Conference: 2014 International PHA Conference and Scientific Sessions
Release Date: 06.22.2014
Presentation Type: Abstracts
File Download: 2014 Conference Abstract - Bhombal S
Download Adobe Acrobat
Background: Small cardiac shunts have not typically been considered significant contributors to pulmonary disease. However, premature neonates, already at risk for development of chronic lung disease, with moderate increases in pulmonary blood flow due to cardiac shunts may be at increased risk for respiratory compromise.
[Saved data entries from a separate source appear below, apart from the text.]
(* ===== verification/Witnesses.v ===== *)
(** * Witnesses

    Each theorem with hypotheses, applied at a concrete input where they
    hold: the sprayer of DdopExample.v, uploaded, activated, subscribed and
    in automatic mode as client 7. *)

From S2P Require Import Locking SettingsLocks.
From S2P Require Import Prelude Ddop DdopExample Hierarchy ClientState TcServer.
From S2P Require Import ServerFacts Setpoints Activation FileNames Subscription Reports.
From S2P Require Import ServerInvariant Refinement Udp UdpFacts Settings PacketHandler Heartbeat.
From S2P Require Import DemandMonitor Network Vt VtFacts App AppFacts EndToEnd Feedback ClosedLoop Wiring.
From S2P Require Import JsonExample BusMessages VtObjects Locking ServerLocks.

#[local] Instance sprayer_api : DdopApi := list_ddop decode_sprayer.

#[local] Existing Instance list_ddop_laws.

(** A file system in which everything works. *)
Definition good_fs : FileSystem := {|
  path_throws := fun _ => false;
  file_exists := fun _ => false;
  can_open := fun _ => true |}.

Definition run_calls (calls : list server_call) : MyTCServer :=
  foldl (fun srv call => run_call call srv) initial_server calls.

Definition upload_calls : list server_call := [Store 7 [1]; Activate good_fs 7 99].

Definition sprayer_server : MyTCServer :=
  run_calls (upload_calls ++ [Request; UpdateControlEnabled true]).

Definition sprayer_client : ClientState := client_ref 7 sprayer_server.

Lemma run_calls_reachable calls : reachable (run_calls calls).
Proof.
  unfold run_calls. apply (foldl_ind reachable); [constructor|]. intros. by constructor.
Qed.

Lemma sprayer_server_wf : server_wf sprayer_server.
Proof.
  unfold sprayer_server, run_calls. apply foldl_ind; [apply map_Forall_empty|].
  intros. by apply run_call_wf.
Qed.

Lemma sprayer_client_wf : wf sprayer_client.
Proof. apply client_ref_wf, sprayer_server_wf. Qed.

Definition has_client (c : Z) (srv : MyTCServer) : bool :=
  match clients srv !! c with Some _ => true | None => false end.

Lemma has_client_found c srv :
  has_client c srv = true -> clients srv !! c = Some (client_ref c srv).
Proof. unfold has_client, client_ref. by destruct (clients srv !! c). Qed.

Lemma sprayer_client_found : clients sprayer_server !! 7 = Some sprayer_client.
Proof. apply has_client_found. vm_compute. reflexivity. Qed.

Lemma sprayer_client_auto : is_section_control_enabled sprayer_client = true.
Proof. vm_compute. reflexivity. Qed.

Lemma sprayer_client_sections : numberOfSections sprayer_client = 2.
Proof. vm_compute. reflexivity. Qed.

(** Unfolded last when terms are compared. *)
#[local] Strategy 1000 [sprayer_server sprayer_client run_calls].

(** ** Setpoints *)

(** Section 0 on, section 1 off, fourteen not installed; then DDI 289, for
    no section was on before. *)
Lemma update_section_states_spec_witness :
  let r := update_section_states [true; false] sprayer_server in
  exists st',
    clients r.1 !! 7 = Some st' /\
    st' = setpoint_variant true (sectionSetpointStates (apply_demand [true; false] sprayer_client))
            sprayer_client /\
    to_client 7 r.2 = [send_set_value 7 290 1 4294967281; send_set_value 7 289 1 1].
Proof.
  pose proof (update_section_states_spec [true; false] sprayer_server 7 sprayer_client
    sprayer_client_found sprayer_client_wf) as Hs.
  cbv zeta in Hs |- *. rewrite sprayer_client_auto, sprayer_client_sections in Hs.
  destruct Hs as (st' & Hl & Hst & _ & Hm & _). exists st'. split_and!; [exact Hl|..].
  - rewrite Hst. f_equal.
  - rewrite Hm. vm_compute. reflexivity.
Defined.

Lemma block_messages_branches_witness :
  block_messages 7 sprayer_client 0 =
  [send_set_value 7 290 1 (condensed_setpoint_value 0 sprayer_client)].
Proof.
  exact (block_messages_branches 7 sprayer_client 0 (conj (Z.le_refl 0) eq_refl)
    ltac:(vm_compute; discriminate)).
Defined.

Lemma sprayer_modern : modern_client sprayer_client.
Proof.
  split; [vm_compute; reflexivity|]. intros b Hb.
  assert (Hn : number_of_blocks sprayer_client = 1) by (vm_compute; reflexivity).
  assert (b = 0) as -> by lia. vm_compute. reflexivity.
Qed.

Lemma master_follows_setpoints_witness :
  let r := update_section_states [true; false] sprayer_server in
  exists st', clients r.1 !! 7 = Some st' /\
    commanded_work_state (get_setpoint_work_state sprayer_client) (to_client 7 r.2) =
      is_any_section_setpoint_on st' /\
    get_setpoint_work_state st' = is_any_section_setpoint_on st'.
Proof.
  exact (master_follows_setpoints [true; false] sprayer_server 7 sprayer_client
    sprayer_client_found sprayer_client_wf sprayer_modern eq_refl).
Defined.

(** A client whose setpoint moves from the first to the second block of
    sixteen sections is told for a moment that its overall work state is
    off, although it was on before and is on afterwards. *)
Definition two_blocks : ClientState :=
  with_setpointWorkState true
    (with_isSectionControlEnabled true
       (with_ddiToElementNumber (<[289 := 1]> (<[290 := 1]> (<[291 := 1]> ∅)))
          (set_section_setpoint_state 0 ON
             (set_number_of_sections 32 new_ClientState)))).

Example overall_state_drops_between_blocks :
  (update_client_section_states ((fun i => i =? 16) <$> seqZ 0 32) 7 two_blocks).2 =
  [send_set_value 7 290 1 0; send_set_value 7 289 1 0;
   send_set_value 7 291 1 1; send_set_value 7 289 1 1].
Proof. vm_compute. reflexivity. Qed.

(** The calls that made the sprayer a client, and the message above. *)
Lemma bus_messages_declared_witness :
  let calls := upload_calls ++ [Request; UpdateControlEnabled true] in
  let o := send_set_value 7 290 1 4294967281 in
  typed_out o /\
  message_for (UpdateSections [true; false]) 7 (reported calls 7) sprayer_client o.
Proof.
  intros calls o.
  assert (Ho : call_outputs (UpdateSections [true; false]) (run_calls calls) =
    [o; send_set_value 7 289 1 1]) by (vm_compute; reflexivity).
  destruct (bus_messages_declared calls (UpdateSections [true; false]) o I) as (Ht & st & Hst & Hm).
  { change (o ∈ call_outputs (UpdateSections [true; false]) (run_calls calls)).
    rewrite Ho. left. }
  split; [exact Ht|]. change (foldl _ _ calls) with sprayer_server in Hst.
  change (bus_client o) with 7 in Hst, Hm. rewrite sprayer_client_found in Hst.
  injection Hst as <-. exact Hm.
Defined.

(** *** The specification *)

Lemma sprayer_condensed : wired Condensed sprayer_client.
Proof.
  split; [apply sprayer_client_wf|vm_compute; reflexivity|]. intros b Hb.
  assert (Hn : number_of_blocks sprayer_client = 1) by (vm_compute; reflexivity).
  assert (b = 0) as -> by lia. exists 290. vm_compute. reflexivity.
Qed.

Lemma sprayer_in_step : in_step sprayer_client (fun _ => OFF).
Proof.
  intros s Hs. rewrite sprayer_client_sections in Hs.
  assert (s = 0 \/ s = 1) as [-> | ->] by lia; vm_compute; reflexivity.
Qed.

(** A demand, a report, manual mode with a demand that is ignored, and the
    fix quality. *)
Definition sprayer_calls : list server_call :=
  [UpdateSections [false; true]; Value 7 161 1 5; UpdateControlEnabled false;
   UpdateSections [true; false]; SendGnss 4].

(** A client with an element of its own for each section, 2 and 3, which it
    takes the actual work state of as setpoint. *)
Definition spreader_client : ClientState :=
  with_areMeasurementCommandsSent true
    (with_isSectionControlEnabled true
       (with_perElementSetpointDDI ActualWorkState
          (with_usesPerElementControl true
             (set_element_number_for_section 1 3
                (set_element_number_for_section 0 2
                   (set_number_of_sections 2 new_ClientState)))))).

Definition spreader_server : MyTCServer := with_clients (<[9 := spreader_client]> ∅) initial_server.

Lemma spreader_wired : wired (PerElement [2; 3]) spreader_client.
Proof.
  split; [|vm_compute; reflexivity|].
  - unfold spreader_client. apply wf_with_areMeasurementCommandsSent, wf_with_isSectionControlEnabled,
      wf_with_perElementSetpointDDI, wf_with_usesPerElementControl.
    apply wf_set_element_number_for_section; [|lia|unfold is_u16; lia].
    apply wf_set_element_number_for_section; [|lia|unfold is_u16; lia].
    apply wf_set_number_of_sections; [apply wf_new|unfold is_u8; lia|vm_compute; discriminate].
  - split_and!; [vm_compute; reflexivity..| | |].
    + repeat constructor; set_solver.
    + set_solver.
    + intros b Hb. assert (Hn : number_of_blocks spreader_client = 1) by (vm_compute; reflexivity).
      assert (b = 0) as -> by lia. split; vm_compute; reflexivity.
Qed.

Lemma spreader_in_step : in_step spreader_client (fun _ => OFF).
Proof.
  intros s Hs. assert (Hn : numberOfSections spreader_client = 2) by (vm_compute; reflexivity).
  rewrite Hn in Hs. assert (s = 0 \/ s = 1) as [-> | ->] by lia; vm_compute; reflexivity.
Qed.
This study aims to examine the effects of left to right shunting on preterm infants <1 year of age with pulmonary hypertension.
Methods: We conducted a retrospective review of hospitalized infants in the intensive care units of Children's Hospital Los Angeles who received sildenafil for pulmonary hypertension between 2008-2012. Patients with atrial septal defects, patent foramen ovales, patent ductus arteriosus and ventricular septal defects were included. Patients with complex congenital heart disease were excluded.
Results: In our population of 147 patients started on sildenafil for pulmonary hypertension, 66 (45%) were premature infants, of which 60 (90%) had evidence of intracardiac shunting (atrial septal defects or ventricular septal defects) or patent ductus arteriosus at the time of diagnosis with pulmonary hypertension. Out of these 60 patients, 22 (37%) patients were repaired, of which 1 patient died (5%). Thirty-eight patients (63%) remained unrepaired and 14 died (37%), of which 7 had comorbidities that led to their death (alveolar capillary dysplasia, unrepaired congenital diaphragmatic hernia, and cystic dysplastic kidneys with pulmonary hypoplasia). Thus, there was an 18% mortality in patients with prematurity, pulmonary hypertension, and unrepaired congenital heart defect without other significant comorbidities. In the preterm population with pulmonary hypertension, those with repaired congenital heart disease were more likely to survive than those who had unrepaired congenital heart disease (p = 0.016).
Conclusions: Small cardiac shunts have not typically been considered significant contributors to pulmonary disease. It is not unusual to monitor for spontaneous closure with intervention performed at preschool age if necessary. It is interesting that in our population of premature patients placed on sildenafil for pulmonary hypertension, a majority had cardiac shunting. Our data suggest that premature infants with simple cardiac lesions leading to increased pulmonary blood flow may have increased morbidity and mortality.